Stone is now 33 and more than a decade into her career, and all the ‘sex kitten’ adjectives still apply. Yet she remains genuinely, charmingly indifferent to her pin-up status.“I find it really weird when people are like, ‘Oh, you’re so sexy,’ and I’m just there at home in my tracksuit thinking, ‘Er, OK’,” she says in her signature (and not unamusing) Dutch drawl. “It’s probably just down to the fact that I’ve got bigger boobs than the average model.” True enough. Though unlike traditional bombshells, Stone does not sashay. In fact, her odd, slightly aggressive runway walk — ‘the Lara lurch’ — is infamous, and she is never straightforwardly coquettish. She always retains a streak of fashion-friendly androgyny (Tisci calls her the ‘gothic Bardot’), though she prefers not to dwell on what made her a star. “Resting bitch face?” she offers, laughing. “I just don’t have a naturally smiley face.”

Stone is unusually relatable. The everyday pressures of getting older and dealing with social media might be more fraught for supermodels, but as a mother of Alfred (her four-year-old son with ex-husband David Walliams), she is also a straightforward working professional with a somewhat normal life. She works, she parties with friends, she goes on dates (such as a recent expedition to a North London pub with a mystery man, documented by the tabloids). She also still fangirls over her idols: “Christy Turlington sent me an email the other day and I blushed. Those supermodels of the 1990s were my heroes when I was growing up — they were so glamorous and amazing, but I totally didn’t relate to them. I never even thought modelling was an actual job you could do, which is probably why I didn’t get into it until I was older.”

Stone did not make it big until she was 23, retirement age for many models.
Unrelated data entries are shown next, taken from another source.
(* ===== verification/Jwk.v ===== *)
(** [jose/jwk.go] and [jose/jwks.go]: JSON Web Keys and key sets.

    A Go [Jwk] is an interface over pointers to five struct types; [Jwk] is the
    sum of the five.  A [*x509.Certificate] may be nil ([Certificate] is an
    [option]) and using a nil one panics.  The embedded [*jwkFields],
    [*PublicRsaKeyFields], ... of the marshalling structs become field lists that
    are lifted into the struct around them ([JsonCodec.lift_field]). *)

From S2P Require Import Prelude Errors Base64 Json JsonFacts JsonCodec Types Crypto.

Section jwk.
Context `{X509, Digests}.

(** ** Certificates and fingerprints *)
Definition Certificate := option x509_Certificate.

Definition Certificate_MarshalJSON (c : Certificate) : result bytes :=
  match c with
  | Some c => marshalJSONBlob (Cert_Raw c) StdEncoding
  | None => Panic
  end.

Definition Certificate_UnmarshalJSON (src : bytes) : result Certificate :=
  b ← unmarshalJSONBlob src StdEncoding;
  match ParseCertificate b with
  | Some c => Ok (Some c)
  | None => std_err X509Parse
  end.

(** A SHA-1 digest. *)
Definition Fingerprint := bytes.

Definition Fingerprint_Bytes (f : Fingerprint) : bytes := f.
Definition Fingerprint_SetBytes (val : bytes) : Fingerprint := val.

Definition Fingerprint_UnmarshalJSON (src : bytes) : result Fingerprint :=
  digest ← unmarshalJSONBlob src RawURLEncoding;
  if negb (len digest =? 20)%N then jose_err Jose.ErrJwkInvalidFingerprintfomat
  else Ok digest.

Definition Fingerprint_MarshalJSON (f : Fingerprint) : result bytes :=
  if negb (len f =? 20)%N then jose_err Jose.ErrJwkInvalidFingerprintfomat
  else marshalJSONBlob f RawURLEncoding.

(** ** The common fields *)
Record jwkFields := {
  KeyUse : Types.KeyUse;
  KeyOps : list Types.KeyOps;
  KeyAlg : Alg;
  KeyKid : string;
  KeyX5C : list Certificate;
  KeyX5T : option Fingerprint;
}.

Definition jwkFields_zero : jwkFields :=
  {| KeyUse := ""; KeyOps := []; KeyAlg := ""; KeyKid := ""; KeyX5C := []; KeyX5T := None |}.

Definition jwkFields_Use (j : jwkFields) : Types.KeyUse := KeyUse j.
Definition jwkFields_SetUse (use : Types.KeyUse) (j : jwkFields) : jwkFields :=
  {| KeyUse := use; KeyOps := KeyOps j; KeyAlg := KeyAlg j; KeyKid := KeyKid j;
     KeyX5C := KeyX5C j; KeyX5T := KeyX5T j |}.
Definition jwkFields_Ops (j : jwkFields) : list Types.KeyOps := KeyOps j.
Definition jwkFields_SetOps (ops : list Types.KeyOps) (j : jwkFields) : jwkFields :=
  {| KeyUse := KeyUse j; KeyOps := ops; KeyAlg := KeyAlg j; KeyKid := KeyKid j;
     KeyX5C := KeyX5C j; KeyX5T := KeyX5T j |}.
Definition jwkFields_Alg (j : jwkFields) : Alg := KeyAlg j.
Definition jwkFields_SetAlg (alg : Alg) (j : jwkFields) : jwkFields :=
  {| KeyUse := KeyUse j; KeyOps := KeyOps j; KeyAlg := alg; KeyKid := KeyKid j;
     KeyX5C := KeyX5C j; KeyX5T := KeyX5T j |}.
Definition jwkFields_Kid (j : jwkFields) : string := KeyKid j.
Definition jwkFields_SetKid (kid : string) (j : jwkFields) : jwkFields :=
  {| KeyUse := KeyUse j; KeyOps := KeyOps j; KeyAlg := KeyAlg j; KeyKid := kid;
     KeyX5C := KeyX5C j; KeyX5T := KeyX5T j |}.
Definition set_KeyX5C (x5c : list Certificate) (j : jwkFields) : jwkFields :=
  {| KeyUse := KeyUse j; KeyOps := KeyOps j; KeyAlg := KeyAlg j; KeyKid := KeyKid j;
     KeyX5C := x5c; KeyX5T := KeyX5T j |}.
Definition jwkFields_X5T (j : jwkFields) : option Fingerprint := KeyX5T j.
Definition jwkFields_SetX5T (blob : option Fingerprint) (j : jwkFields) : jwkFields :=
  {| KeyUse := KeyUse j; KeyOps := KeyOps j; KeyAlg := KeyAlg j; KeyKid := KeyKid j;
     KeyX5C := KeyX5C j; KeyX5T := blob |}.

(** [X5C] copies the pointers out; [SetX5C] appends to what is there. *)
Definition jwkFields_X5C (j : jwkFields) : list (option x509_Certificate) :=
  map (λ c : Certificate, c) (KeyX5C j).
Definition jwkFields_SetX5C (x5c : list (option x509_Certificate)) (j : jwkFields) : jwkFields :=
  set_KeyX5C (KeyX5C j ++ x5c) j.

Definition maxKeyOps : N := 64.

(** The loop over [key_ops] with its [seen] set. *)
Fixpoint check_key_ops (seen : gset string) (ops : list Types.KeyOps) : result unit :=
  match ops with
  | [] => Ok tt
  | op :: ops =>
    if bool_decide (op ∈ seen) then jose_err Jose.ErrDuplicateKeyOps
    else check_key_ops ({[op]} ∪ seen) ops
  end.

(** [subtle.ConstantTimeCompare(x, y) == 1]. *)
Definition ConstantTimeCompare (x y : bytes) : bool := bool_decide (x = y).

Definition jwkFields_CheckConsistency (j : jwkFields) : result unit :=
  if (maxKeyOps <? len (KeyOps j))%N then jose_err Jose.ErrTooManyKeyOps
  else
    _ ← check_key_ops ∅ (KeyOps j);
    match KeyX5C j with
    | [] => Ok tt
    | c :: _ =>
      match KeyX5T j with
      | None => Ok tt
      | Some x5t =>
        match c with
        | None => Panic
        | Some c =>
          digest ← hash_sum SHA1 (Cert_Raw c);
          if negb (ConstantTimeCompare digest x5t)
          then jose_err Jose.ErrJwkInconsistentCertificateFields
          else Ok tt
        end
      end
    end.

(** [nil, nil] when there is no certificate. *)
Definition jwkFields_x5cLeaf (j : jwkFields) : result (option x509_Certificate) :=
  match KeyX5C j with
  | [] => Ok None
  | c :: _ =>
    match c with
    | None => jose_err Jose.ErrJwkInconsistentCertificateFields
    | Some leaf => Ok (Some leaf)
    end
  end.

(** ** The key types *)
Record PublicRsaKeyFields := { Rsa_N : BigNum; Rsa_E : BigNum }.
Record PublicRsaKey := { PubRsa_jwk : jwkFields; PubRsa_fields : PublicRsaKeyFields }.
Record PrivateRsaKeyFields := {
  Rsa_D : BigNum; Rsa_P : BigNum; Rsa_Q : BigNum;
  Rsa_Dp : BigNum; Rsa_Dq : BigNum; Rsa_Qi : BigNum;
}.
Record PrivateRsaKey := { PrivRsa_pub : PublicRsaKey; PrivRsa_fields : PrivateRsaKeyFields }.
Record PublicEcKeyFields := { Ec_Crv : Crv; Ec_X : BigNum; Ec_Y : BigNum }.
Record PublicEcKey := { PubEc_jwk : jwkFields; PubEc_fields : PublicEcKeyFields }.
Record PrivateEcKeyFields := { Ec_D : BigNum }.
Record PrivateEcKey := { PrivEc_pub : PublicEcKey; PrivEc_fields : PrivateEcKeyFields }.
Record OctSecretKeyFields := { Oct_K : Blob }.
Record OctSecretKey := { Oct_jwk : jwkFields; Oct_fields : OctSecretKeyFields }.

(** The parts of a key, as the promoted fields of the Go structs reach them. *)
Definition PubRsa_set_jwk v k := {| PubRsa_jwk := v; PubRsa_fields := PubRsa_fields k |}.
Definition PubRsa_set_fields v k := {| PubRsa_jwk := PubRsa_jwk k; PubRsa_fields := v |}.
Definition PrivRsa_jwk (k : PrivateRsaKey) := PubRsa_jwk (PrivRsa_pub k).
Definition PrivRsa_set_jwk v k :=
  {| PrivRsa_pub := PubRsa_set_jwk v (PrivRsa_pub k); PrivRsa_fields := PrivRsa_fields k |}.
Definition PrivRsa_pubfields (k : PrivateRsaKey) := PubRsa_fields (PrivRsa_pub k).
Definition PrivRsa_set_pubfields v k :=
  {| PrivRsa_pub := PubRsa_set_fields v (PrivRsa_pub k); PrivRsa_fields := PrivRsa_fields k |}.
Definition PrivRsa_set_fields v k := {| PrivRsa_pub := PrivRsa_pub k; PrivRsa_fields := v |}.
Definition PubEc_set_jwk v k := {| PubEc_jwk := v; PubEc_fields := PubEc_fields k |}.
Definition PubEc_set_fields v k := {| PubEc_jwk := PubEc_jwk k; PubEc_fields := v |}.
Definition PrivEc_jwk (k : PrivateEcKey) := PubEc_jwk (PrivEc_pub k).
Definition PrivEc_set_jwk v k :=
  {| PrivEc_pub := PubEc_set_jwk v (PrivEc_pub k); PrivEc_fields := PrivEc_fields k |}.
Definition PrivEc_pubfields (k : PrivateEcKey) := PubEc_fields (PrivEc_pub k).
Definition PrivEc_set_pubfields v k :=
  {| PrivEc_pub := PubEc_set_fields v (PrivEc_pub k); PrivEc_fields := PrivEc_fields k |}.
Definition PrivEc_set_fields v k := {| PrivEc_pub := PrivEc_pub k; PrivEc_fields := v |}.
Definition Oct_set_jwk v k := {| Oct_jwk := v; Oct_fields := Oct_fields k |}.
Definition Oct_set_fields v k := {| Oct_jwk := Oct_jwk k; Oct_fields := v |}.

Definition PublicRsaKey_checkX5CMatchesKey (k : PublicRsaKey) : result unit :=
  leaf ← jwkFields_x5cLeaf (PubRsa_jwk k);
  match leaf with
  | None => Ok tt
  | Some leaf =>
    match Cert_PublicKey leaf with
    | PubRSA certPub =>
      if negb (bool_decide (RsaPub_N certPub = Rsa_N (PubRsa_fields k)))
         || negb (bool_decide (RsaPub_E certPub = Z.of_N (Rsa_E (PubRsa_fields k))))
      then jose_err Jose.ErrJwkCertificateKeyMismatch
      else Ok tt
    | _ => jose_err Jose.ErrJwkCertificateKeyMismatch
    end
  end.

Definition PublicEcKey_checkX5CMatchesKey (k : PublicEcKey) : result unit :=
  leaf ← jwkFields_x5cLeaf (PubEc_jwk k);
  match leaf with
  | None => Ok tt
  | Some leaf =>
    match Cert_PublicKey leaf with
    | PubECDSA certPub =>
      if negb (bool_decide (EcPub_X certPub = Ec_X (PubEc_fields k)))
         || negb (bool_decide (EcPub_Y certPub = Ec_Y (PubEc_fields k)))
      then jose_err Jose.ErrJwkCertificateKeyMismatch
      else if negb (str_empty (Ec_Crv (PubEc_fields k)))
              && negb (bool_decide (Curve_Name (EcPub_Curve certPub) = Ec_Crv (PubEc_fields k)))
      then jose_err Jose.ErrJwkCertificateKeyMismatch
      else Ok tt
    | _ => jose_err Jose.ErrJwkCertificateKeyMismatch
    end
  end.

(** ** JSON members *)
Definition jwkFields_json : list (field jwkFields) := [
  field_at "use" KeyUse jwkFields_SetUse dec_string;
  field_at "key_ops" KeyOps jwkFields_SetOps (dec_vec dec_string "");
  field_at "alg" KeyAlg jwkFields_SetAlg dec_string;
  field_at "kid" KeyKid jwkFields_SetKid dec_string;
  field_at "x5c" KeyX5C set_KeyX5C (dec_vec (dec_unmarshaler Certificate_UnmarshalJSON) None);
  field_at "x5t" KeyX5T jwkFields_SetX5T (dec_ptr Fingerprint_UnmarshalJSON)
].

Definition jwkFields_members (j : jwkFields) : result (list (bytes * json)) :=
  x5c ← mapM (λ c, enc_marshaler (Certificate_MarshalJSON c)) (KeyX5C j);
  x5t ← omit_nil "x5t" (λ f, enc_marshaler (Fingerprint_MarshalJSON f)) (KeyX5T j);
  Ok (omitempty (str_empty (KeyUse j)) "use" (enc_string (KeyUse j)) ++
      omitempty (bool_decide (KeyOps j = [])) "key_ops" (JArr (map enc_string (KeyOps j))) ++
      omitempty (str_empty (KeyAlg j)) "alg" (enc_string (KeyAlg j)) ++
      omitempty (str_empty (KeyKid j)) "kid" (enc_string (KeyKid j)) ++
      omitempty (bool_decide (x5c = [])) "x5c" (JArr x5c) ++
      x5t).

Definition bignum_member (name : string) (b : BigNum) : result (list (bytes * json)) :=
  member name <$> enc_marshaler (BigNum_MarshalJSON b).
Definition dec_bignum_at {S} (name : string) (get : S → BigNum) (set : BigNum → S → S) : field S :=
  field_at name get set (dec_unmarshaler BigNum_UnmarshalJSON).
So does she worry about ageing? “You know, I feel like the age thing is being embraced a bit more than when I started out,” she says. “Many of the other L’Oréal girls [who run the age gamut from Elle Fanning to Helen Mirren] are older, and yesterday I was with Doutzen [Kroes] and Irina [Shayk], which was so nice as we’re all grown-ups and mums.” Does that mean she would not succumb to a bit of Botox, then? “I was thinking about this the other day, as it’s just so normal now. It’s crazy how all these young kids are getting fillers and stuff, and I’m wondering whether my generation is going to be the last one to look properly old, which really freaks me out. “On the other hand, I feel like if you’re really not happy with something, it’s so easy to get it fixed these days, so why not? I definitely get tempted on occasion and think, ‘Maybe just a bit of Botox here and bit of thingy there.’ But at the end of the day, I just don’t think it’s for me.”
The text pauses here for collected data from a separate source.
Lemma auto_claims_read c : claims_ok c →
  unmarshal_AutomaticJwtClaims (all_claims c) (AutoClaims JwtClaims_zero) =
    Ok (delete "jti" (delete "iat" (delete "iss" (all_claims c))), AutoClaims c).
Proof.
  intros Hc. pose proof Hc as []. unfold unmarshal_AutomaticJwtClaims.
  read_claim Hc (str_empty (Issuer (AutoClaims c))) (Issuer (AutoClaims c)).
  2:{ intros H%bool_decide_eq_true. exact H. }
  2:{ intros _. by rewrite dec_enc_string. }
  read_claim Hc (bool_decide (IssuedAt (AutoClaims c) = 0%Z)) (IssuedAt (AutoClaims c)).
  2:{ intros H%bool_decide_eq_true. exact H. }
  2:{ intros _. by rewrite dec_enc_int64. }
  read_claim Hc (str_empty (JwtID (AutoClaims c))) (JwtID (AutoClaims c)).
  2:{ intros H%bool_decide_eq_true. exact H. }
  2:{ intros _. by rewrite dec_enc_string. }
  by destruct c as [[] ? ?].
Qed.

Lemma set_claims_read c m : claims_ok c → m = delete "jti" (delete "iat" (delete "iss" (all_claims c))) →
  unmarshal_SettableJwtClaims m (SetClaims JwtClaims_zero) = Ok (Untyped c, SetClaims c).
Proof.
  intros Hc ->. pose proof Hc as [? ? ? ? (a & l & Ha & Hu) ? ? ? ?]. unfold unmarshal_SettableJwtClaims.
  read_claim Hc (str_empty (Subject (SetClaims c))) (Subject (SetClaims c)).
  2:{ intros H%bool_decide_eq_true. exact H. }
  2:{ intros _. by rewrite dec_enc_string. }
  read_claim Hc false (Aud (SetClaims c)).
  2:{ done. }
  2:{ intros _. rewrite Ha. by apply dec_aud. }
  read_claim Hc (bool_decide (Expiration (SetClaims c) = 0%Z)) (Expiration (SetClaims c)).
  2:{ intros H%bool_decide_eq_true. exact H. }
  2:{ intros _. by rewrite dec_enc_int64. }
  read_claim Hc (bool_decide (NotBefore (SetClaims c) = 0%Z)) (NotBefore (SetClaims c)).
  2:{ intros H%bool_decide_eq_true. exact H. }
  2:{ intros _. by rewrite dec_enc_int64. }
  rewrite all_claims_rest by done. by destruct c as [? [] ?].
Qed.

Lemma JwtClaims_MarshalJSON_Ok c : claims_ok c →
  JwtClaims_MarshalJSON c = Ok (json_print (enc_raw_map (all_claims c))).
Proof.
  intros Hc. unfold JwtClaims_MarshalJSON, marshal_obj. rewrite typed_members_Ok.
  cbn [fmap res_fmap mbind res_bind]. rewrite read_typed_members. cbn [mbind res_bind].
  by rewrite (proj2 (has_reserved_false _) (ok_reserved c Hc)).
Qed.

Lemma JwtClaims_read c : claims_ok c →
  JwtClaims_UnmarshalJSON JwtClaims_zero (json_print (enc_raw_map (all_claims c))) = Ok c.
Proof.
  intros Hc. unfold JwtClaims_UnmarshalJSON. rewrite read_raw_map by by apply all_claims_ok.
  cbn [mbind res_bind]. rewrite auto_claims_read by done. cbn [mbind res_bind].
  rewrite (set_claims_read c) by done. by destruct c.
Qed.

(** ** The header *)
Record JwsHeader_ok (h : JwsHeader) : Prop := {
  hok_alg : utf8 (Jws_Alg h) = true;
  hok_jku : utf8 (Jws_Jku h) = true;
  hok_kid : utf8 (Jws_Kid h) = true;
  hok_x5u : utf8 (Jws_X5U h) = true;
  hok_x5t : ∀ b, Jws_X5T h = Some b → b ≠ [] ∧ (len b <= MaxBlobSize)%N;
  hok_x5t256 : ∀ b, Jws_X5T256 h = Some b → b ≠ [] ∧ (len b <= MaxBlobSize)%N;
  hok_typ : utf8 (Jws_Typ h) = true;
  hok_cty : utf8 (Jws_Cty h) = true;
  hok_crit : Forall (λ s, utf8 s = true) (Jws_Crit h);
}.

Definition blob_members (name : string) (o : option Blob) : list (bytes * json) :=
  match o with Some b => member name (JStr (b64_encode RawURLEncoding b)) | None => [] end.

Lemma omit_nil_blob name o : (∀ b, o = Some b → b ≠ [] ∧ (len b <= MaxBlobSize)%N) →
  omit_nil name (λ b, enc_marshaler (Blob_MarshalJSON b)) o = Ok (blob_members name o).
Proof.
  intros Ho. destruct o as [b|]; [|done]. destruct (Ho b eq_refl) as [Hb _]. cbn [omit_nil].
  by rewrite enc_blob.
Qed.

Definition JwsHeader_list (h : JwsHeader) : list (bytes * json) :=
  omitempty false "alg" (enc_string (Jws_Alg h)) ++
  omitempty (str_empty (Jws_Jku h)) "jku" (enc_string (Jws_Jku h)) ++
  omitempty (str_empty (Jws_Kid h)) "kid" (enc_string (Jws_Kid h)) ++
  omitempty (str_empty (Jws_X5U h)) "x5u" (enc_string (Jws_X5U h)) ++
  omitempty (bool_decide (Jws_X5C h = [])) "x5c" (JArr (map enc_bytes (Jws_X5C h))) ++
  blob_members "x5t" (Jws_X5T h) ++ blob_members "x5t#S256" (Jws_X5T256 h) ++
  omitempty (str_empty (Jws_Typ h)) "typ" (enc_string (Jws_Typ h)) ++
  omitempty (str_empty (Jws_Cty h)) "cty" (enc_string (Jws_Cty h)) ++
  omitempty (bool_decide (Jws_Crit h = [])) "crit" (JArr (map enc_string (Jws_Crit h))).

Lemma JwsHeader_members_Ok h : JwsHeader_ok h → JwsHeader_members h = Ok (JwsHeader_list h).
Proof. intros []. unfold JwsHeader_members. by rewrite !omit_nil_blob. Qed.

Lemma json_wf_bytes l : json_wf (JArr (map enc_bytes l)) = true ∧ (json_depth (JArr (map enc_bytes l)) <= 1)%N.
Proof.
  split; [|by apply json_depth_flat; intros []]. cbn. induction l as [|[b|] l IH]; [done| |done].
  cbn. by rewrite raw_ok_b64, IH.
Qed.

Lemma members_ok_blob name o : members_ok 1 (blob_members name o).
Proof. destruct o; [|constructor]. apply (members_ok_omitempty 1 false); [apply raw_ok_b64|simpl; lia]. Qed.

Lemma keys_in_blob names name o : utf8 name = true → name ∈ names → keys_in names (blob_members name o).
Proof. intros Hu Hn. destruct o; [|constructor]. by apply (keys_in_omitempty names false). Qed.


Lemma JwsHeader_list_wf h : members_ok 1 (JwsHeader_list h) ∧ keys_in (map fst JwsHeader_json) (JwsHeader_list h).
Proof.
  destruct (json_wf_bytes (Jws_X5C h)) as [Hw Hd]. unfold JwsHeader_list. split.
  - repeat apply members_ok_app; try apply members_ok_blob; apply members_ok_omitempty;
      first [done|apply json_wf_enc_string|apply json_wf_strings, json_wf_enc_string|by apply json_depth_flat|simpl; lia].
  - repeat apply keys_in_app; first [apply keys_in_blob|apply keys_in_omitempty]; first [done|in_names].
Qed.


(** One member: [read_member field-decoder next-state]. *)
Tactic Notation "read_member" uconstr(d) constr(s) :=
  erewrite dec_members_app; [|apply dec_omitempty with (dec := d.2) (s' := s); [find_name|..]].

Lemma dec_blob_members fs name get set h h' o :
  (∀ b, o = Some b → b ≠ [] ∧ (len b <= MaxBlobSize)%N) → utf8 name = true →
  find_field fs (s2b name) = Some (field_at name get set (dec_ptr Blob_UnmarshalJSON)).2 →
  (o = None → h' = h) → (o ≠ None → h' = set o h) →
  dec_members fs (blob_members name o) h = done_with (h' : JwsHeader).
Proof.
  intros Ho Hu Hf Hn Hs. destruct o as [b|]; [|cbn; by rewrite Hn]. destruct (Ho b eq_refl) as [Hb Hl].
  eapply dec_member; [unfold utf8 in Hu; by rewrite unquote_quote|]. cbn [field_at snd].
  unfold dec_ptr. rewrite dec_blob by done. cbn. by rewrite Hs.
Qed.

Lemma JwsHeader_dec h : JwsHeader_ok h →
  dec_members JwsHeader_json (JwsHeader_list h) JwsHeader_zero = done_with h.
Proof.
  intros []. destruct h as [alg jku kid x5u x5c x5t x5t256 typ cty crit]. unfold JwsHeader_list, JwsHeader_zero.
  cbn [Jws_Alg Jws_Jku Jws_Kid Jws_X5U Jws_X5C Jws_X5T Jws_X5T256 Jws_Typ Jws_Cty Jws_Crit] in *.
  read_member (field_at "alg" Jws_Alg set_Alg dec_string) (Build_JwsHeader alg "" "" "" [] None None "" "" []).
  2:{ done. } 2:{ intros _. cbn [field_at snd]. by rewrite dec_enc_string. }
  read_member (field_at "jku" Jws_Jku set_Jku dec_string) (Build_JwsHeader alg jku "" "" [] None None "" "" []).
  2:{ by intros ->%str_empty_true. } 2:{ intros _. cbn [field_at snd]. by rewrite dec_enc_string. }
  read_member (field_at "kid" Jws_Kid set_Kid dec_string) (Build_JwsHeader alg jku kid "" [] None None "" "" []).
  2:{ by intros ->%str_empty_true. } 2:{ intros _. cbn [field_at snd]. by rewrite dec_enc_string. }
  read_member (field_at "x5u" Jws_X5U set_X5U dec_string) (Build_JwsHeader alg jku kid x5u [] None None "" "" []).
  2:{ by intros ->%str_empty_true. } 2:{ intros _. cbn [field_at snd]. by rewrite dec_enc_string. }
  read_member (field_at "x5c" Jws_X5C set_X5C (dec_vec dec_bytes None)) (Build_JwsHeader alg jku kid x5u x5c None None "" "" []).
  2:{ by intros ->%bool_decide_eq_true. }
  2:{ intros _. cbn [field_at snd]. rewrite (dec_vec_map _ _ _ (λ b, b)), map_id; [done|].
      apply list.Forall_forall. intros b _. apply dec_enc_bytes. }
  erewrite dec_members_app; [|eapply (dec_blob_members _ "x5t" Jws_X5T set_X5T _
    (Build_JwsHeader alg jku kid x5u x5c x5t None "" "" [])); [done|done|find_name|by intros ->|done]].
  erewrite dec_members_app; [|eapply (dec_blob_members _ "x5t#S256" Jws_X5T256 set_X5T256 _
    (Build_JwsHeader alg jku kid x5u x5c x5t x5t256 "" "" [])); [done|done|find_name|by intros ->|done]].
  read_member (field_at "typ" Jws_Typ set_Typ dec_string) (Build_JwsHeader alg jku kid x5u x5c x5t x5t256 typ "" []).
  2:{ by intros ->%str_empty_true. } 2:{ intros _. cbn [field_at snd]. by rewrite dec_enc_string. }
  read_member (field_at "cty" Jws_Cty set_Cty dec_string) (Build_JwsHeader alg jku kid x5u x5c x5t x5t256 typ cty []).
  2:{ by intros ->%str_empty_true. } 2:{ intros _. cbn [field_at snd]. by rewrite dec_enc_string. }
  apply dec_omitempty with (dec := (field_at "crit" Jws_Crit set_Crit (dec_vec dec_string "")).2);
    [find_name|by intros ->%bool_decide_eq_true|].
  intros _. cbn [field_at snd]. rewrite (dec_vec_map _ _ _ (λ s, s)), map_id; [done|].
  eapply List.Forall_impl; [|done]. intros s Hs. by apply dec_enc_string.
Qed.

(** ** Round trip of a token *)
Definition header_doc (h : JwsHeader) : bytes := json_print (JObj (JwsHeader_list h)).
Definition claims_doc (c : JwtClaims) : bytes := json_print (enc_raw_map (all_claims c)).
Definition jwt_body (jwt : Jwt) : string :=
  EncodeToString RawURLEncoding (header_doc (Jwt_Header jwt)) +:+ "." +:+
  EncodeToString RawURLEncoding (claims_doc (Jwt_Claims jwt)).

Lemma enc_JwtClaims_Ok c : claims_ok c → json_print <$> enc_JwtClaims c = Ok (claims_doc c).
Proof.
  intros Hc. unfold enc_JwtClaims, enc_marshaler, claims_doc. rewrite JwtClaims_MarshalJSON_Ok by done.
  pose proof (all_claims_ok c Hc) as Hm. rewrite enc_raw_map_ok by done. cbn [wrap_err mbind res_bind].
  pose proof (raw_map_members_ok _ Hm) as Ho. rewrite json_parse_print.
  - cbn [fmap res_fmap]. by rewrite compact_raw_map.
  - by eapply members_ok_wf.
  - pose proof (members_ok_depth _ _ Ho). unfold maxNestingDepth in *. lia.
Qed.

Lemma Jws_MarshalBody_Ok {P} (enc : P → result json) h p sig hd pd :
  Jws_Typ h = JwtType → (Jws_Cty h = "" ∨ Jws_Cty h = JwtType) →
  json_print <$> enc_JwsHeader h = Ok hd → json_print <$> enc p = Ok pd →
  Jws_MarshalBody enc {| Jws_Header := Some h; Jws_Payload := Some p; Jws_Signature := sig |} =
    Ok (EncodeToString RawURLEncoding hd +:+ "." +:+ EncodeToString RawURLEncoding pd).
Proof.
  intros Ht Hc Hh Hp. unfold Jws_MarshalBody. cbn [Jws_Header Jws_Payload]. rewrite Ht.
  assert (negb (str_empty (Jws_Cty h)) && negb (bool_decide (Jws_Cty h = JwtType)) = false) as ->.
  { by destruct Hc as [-> | ->]. }
  rewrite bool_decide_true by done. cbn [negb marshal_ptr]. rewrite Hh, Hp. done.
Qed.

Lemma enc_JwsHeader_Ok h : JwsHeader_ok h → json_print <$> enc_JwsHeader h = Ok (header_doc h).
Proof. intros Hh. unfold enc_JwsHeader. by rewrite JwsHeader_members_Ok. Qed.

Lemma Jwt_MarshalBody_Ok jwt : jwt_valid jwt → JwsHeader_ok (Jwt_Header jwt) → claims_ok (Jwt_Claims jwt) →
  Jwt_MarshalBody jwt = Ok (jwt_body jwt).
Proof.
  intros Hv Hh Hc. unfold Jwt_MarshalBody. rewrite (proj2 (Jwt_Verify_spec jwt) Hv). cbn [mbind res_bind].
  destruct Hv as (Ht & Hy & _). apply Jws_MarshalBody_Ok; [done|done|by apply enc_JwsHeader_Ok|by apply enc_JwtClaims_Ok].
Qed.

Lemma read_header h : JwsHeader_ok h →
  unmarshalURLBase64 (EncodeToString RawURLEncoding (header_doc h)) dec_JwsHeader_ptr (Some JwsHeader_zero) = Ok (Some h).
Proof.
  intros Hh. unfold unmarshalURLBase64. rewrite DecodeString_EncodeToString. cbn [mbind res_bind].
  unfold header_doc. rewrite (unmarshal_obj _ 1) by (apply JwsHeader_list_wf || done).
  unfold dec_JwsHeader_ptr. cbn [dec_struct default]. by rewrite JwsHeader_dec.
Qed.

Lemma read_claims c : claims_ok c →
  unmarshalURLBase64 (EncodeToString RawURLEncoding (claims_doc c)) dec_JwtClaims (Some JwtClaims_zero) = Ok (Some c).
Proof.
  intros Hc. unfold unmarshalURLBase64. rewrite DecodeString_EncodeToString. cbn [mbind res_bind].
  pose proof (JwtClaims_read c Hc) as Hr. unfold claims_doc.
  rewrite enc_raw_map_ok in * by by apply all_claims_ok.
  rewrite (unmarshal_obj _ (maxNestingDepth - 1)) by (by apply raw_map_members_ok, all_claims_ok || done).
  cbn [dec_JwtClaims]. by rewrite Hr.
Qed.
She has always been resistant to change herself to please others, having kept the now trademark gap in her teeth despite early advice to have corrective orthodontics. “I never really got the fuss over my teeth,” she says, looking perplexed. “Personally, I’ve never had a problem with them. I got teased about them when I was much younger, but I see them every day, so I’d feel really strange if I suddenly started looking different.” Amen to that. So is there any other beauty advice she would care to pass on? “Don’t attempt to pluck your eyebrows using nail scissors for starters,” she laughs. “I did that when I was about nine. I didn’t have any tweezers, so I thought that scissors might work. Smart move, huh? Other than that, it’s the usual — drink lots of water, moisturise, use sunblock and take your make-up off before you go to bed.”

She does not always feel like she is nailing it. “The iPhone camera just doesn’t agree with my face,” she says (insert eye- rolling emoji here). “No, really. Everyone else takes a selfie and looks great, and I’m just like, ‘Urgh, this isn’t working’. Black and white is definitely my default filter.” It is a constant siege, though. Earlier, during our shoot, she was standing on the balcony having a sneaky Marlboro Red, wondering whether the paps below were allowed to photograph her on a private terrace. Judging from the “Lara flashes her knickers” headlines in the papers the following day, the answer, alas, is yes.

Is it tough, the pressure of constant cameras? She shrugs. “I’m usually barefaced as I can’t be rushing around doing the school run in a face full of make-up. And, of course, you can’t beat a nap for making your skin look great,” she says, sinking happily back into the pillows. “My son is four, but still naps every now and again, which I love as it’s one of my favourite hobbies,” she says, beaming at the photographer still clicking away. “So how about we try a sleeping shot now?”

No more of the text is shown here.